→ **Work request**
Write out the line that has "Variable gunzip_prefix : Z" in it, along with each line that comes after it until the listing ends, and add nothing.

→ **Source material**
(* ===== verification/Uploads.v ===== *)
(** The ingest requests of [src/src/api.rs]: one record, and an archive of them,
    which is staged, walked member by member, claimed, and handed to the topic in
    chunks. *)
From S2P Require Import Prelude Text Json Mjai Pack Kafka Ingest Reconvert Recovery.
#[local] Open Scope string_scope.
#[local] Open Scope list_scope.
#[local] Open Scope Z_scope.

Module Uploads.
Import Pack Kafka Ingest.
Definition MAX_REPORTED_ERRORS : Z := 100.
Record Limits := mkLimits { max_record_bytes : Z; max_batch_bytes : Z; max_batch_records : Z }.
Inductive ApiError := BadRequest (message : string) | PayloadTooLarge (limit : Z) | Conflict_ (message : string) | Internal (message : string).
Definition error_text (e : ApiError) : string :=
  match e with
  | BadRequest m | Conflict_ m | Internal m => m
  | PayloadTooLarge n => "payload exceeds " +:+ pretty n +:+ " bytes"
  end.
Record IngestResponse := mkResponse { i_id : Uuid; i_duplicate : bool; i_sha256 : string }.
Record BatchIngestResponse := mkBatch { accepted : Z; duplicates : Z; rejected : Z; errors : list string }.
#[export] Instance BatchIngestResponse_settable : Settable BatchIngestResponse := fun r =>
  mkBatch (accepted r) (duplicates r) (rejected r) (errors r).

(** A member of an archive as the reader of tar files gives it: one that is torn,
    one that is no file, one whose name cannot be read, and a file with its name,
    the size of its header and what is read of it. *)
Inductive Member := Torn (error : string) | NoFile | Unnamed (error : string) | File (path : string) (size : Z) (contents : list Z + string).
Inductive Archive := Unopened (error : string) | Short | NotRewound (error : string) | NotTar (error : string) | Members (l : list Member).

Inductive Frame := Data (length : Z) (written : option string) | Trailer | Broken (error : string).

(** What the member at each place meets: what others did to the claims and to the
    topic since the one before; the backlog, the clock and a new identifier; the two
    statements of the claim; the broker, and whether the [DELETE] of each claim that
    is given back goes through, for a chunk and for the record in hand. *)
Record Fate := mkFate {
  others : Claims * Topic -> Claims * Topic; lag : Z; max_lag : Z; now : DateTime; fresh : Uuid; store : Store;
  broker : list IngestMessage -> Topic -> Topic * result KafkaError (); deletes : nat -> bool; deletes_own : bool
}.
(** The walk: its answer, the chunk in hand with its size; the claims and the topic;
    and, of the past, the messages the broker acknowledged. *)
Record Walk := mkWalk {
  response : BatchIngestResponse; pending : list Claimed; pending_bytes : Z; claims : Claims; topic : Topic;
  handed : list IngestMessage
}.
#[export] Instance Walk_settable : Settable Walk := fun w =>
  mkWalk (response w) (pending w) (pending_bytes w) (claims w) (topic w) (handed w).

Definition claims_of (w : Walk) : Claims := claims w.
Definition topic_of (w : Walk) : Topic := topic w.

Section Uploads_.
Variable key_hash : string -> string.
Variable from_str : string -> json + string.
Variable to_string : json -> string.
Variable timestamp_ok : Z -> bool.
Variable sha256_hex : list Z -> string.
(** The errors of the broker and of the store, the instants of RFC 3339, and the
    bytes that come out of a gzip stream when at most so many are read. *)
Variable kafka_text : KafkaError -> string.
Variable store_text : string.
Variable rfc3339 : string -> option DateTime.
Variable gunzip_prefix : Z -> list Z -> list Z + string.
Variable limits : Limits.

→ **Solution below**
Variable gunzip_prefix : Z -> list Z -> list Z + string.
Variable limits : Limits.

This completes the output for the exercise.